* What you will do
The lines to repeat are those below from the one containing "Lemma year_exists n" down to the one containing "- destruct IH", both included; reproduce them exactly and nothing else.

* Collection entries
----------------
Lemma next_day_month_day y doy :
  0 ≤ doy < year_length (is_leap (y + 1)) →
  next_day (shift_years y (month_day doy)) =
  shift_years y (if doy + 1 <? year_length (is_leap (y + 1)) then month_day (doy + 1) else (1, 3, 1)).
Proof.
  intros Hd. pose proof (month_days_ok _ _ Hd) as Hok. unfold month_day_ok in Hok.
  destruct (month_day doy) as [[c m] d]. apply andb_true_iff in Hok as [Hc Heq].
  apply date_eqb_true in Heq. rewrite <- Heq. unfold next_day, shift_years, next_month_day.
  assert (month_days (c + y) m = month_length (is_leap (y + 1)) m) as ->.
  { unfold month_days, month_length. destruct (bool_decide _); [done|].
    destruct (m =? 2); [|reflexivity].
    apply Z.eqb_eq in Hc as ->. rewrite (Z.add_comm 1 y). by destruct (is_leap _). }
  destruct (d <? _); [reflexivity|]. destruct (m <? 12); [reflexivity|]. f_equal. f_equal. lia.
Qed.

Lemma year_exists n doe :
  0 ≤ doe < year_start (Z.of_nat n) → ∃ y, 0 ≤ y < Z.of_nat n ∧ year_start y ≤ doe < year_start (y + 1).
Proof.
  induction n as [|n IH]; intros Hd; [by change (year_start (Z.of_nat 0)) with 0 in Hd; lia|].
  destruct (decide (doe < year_start (Z.of_nat n))) as [Hlt|Hge].
  - destruct IH as (y&?&?); [lia|]. exists y. lia.
  - exists (Z.of_nat n). replace (Z.of_nat n + 1) with (Z.of_nat (S n)) by lia. lia.
Qed.

Lemma year_start_bounds y : 0 ≤ y ≤ 400 → 0 ≤ year_start y ≤ 146097.
Proof. intros Hy. unfold year_start. Z.to_euclidean_division_equations. lia. Qed.

(** A day of the era by its year and the day in it. *)
Lemma era_at y doy :
  0 ≤ y < 400 → 0 ≤ doy < year_length (is_leap (y + 1)) →
  era_day (year_start y + doy) = shift_years y (month_day doy).
Proof.
  intros Hy Hdoy. pose proof (years_ok y Hy) as Hok. unfold year_ok in Hok.
  rewrite !andb_true_iff, !Z.eqb_eq in Hok. destruct Hok as [[[H1 H2] H3] H4].
  pose proof (year_start_bounds y ltac:(lia)). pose proof (year_start_bounds (y + 1) ltac:(lia)).
  assert (year_of (year_start y + doy) = y) as Hyear.
  { apply Z.le_antisymm.
    - rewrite <- H2 at 2. apply year_of_mono; lia.
    - rewrite <- H1 at 1. apply year_of_mono; lia. }
  rewrite era_day_month_day, Hyear by lia. do 2 f_equal. unfold year_start. lia.
Qed.

Lemma era_split doe :
  0 ≤ doe < 146097 →
  ∃ y doy, 0 ≤ y < 400 ∧ 0 ≤ doy < year_length (is_leap (y + 1)) ∧ doe = year_start y + doy.
Proof.
  intros Hd. destruct (year_exists 400 doe) as (y&Hy&Hlo&Hhi); [done|]. simpl in Hy.
  pose proof (years_ok y Hy) as Hok. unfold year_ok in Hok. rewrite !andb_true_iff, !Z.eqb_eq in Hok.
  destruct Hok as [[[H1 H2] H3] H4]. exists y, (doe - year_start y). split_and!; lia.
Qed.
----------------
* Reply to the task
Lemma year_exists n doe :
  0 ≤ doe < year_start (Z.of_nat n) → ∃ y, 0 ≤ y < Z.of_nat n ∧ year_start y ≤ doe < year_start (y + 1).
Proof.
  induction n as [|n IH]; intros Hd; [by change (year_start (Z.of_nat 0)) with 0 in Hd; lia|].
  destruct (decide (doe < year_start (Z.of_nat n))) as [Hlt|Hge].
  - destruct IH as (y&?&?); [lia|]. exists y. lia.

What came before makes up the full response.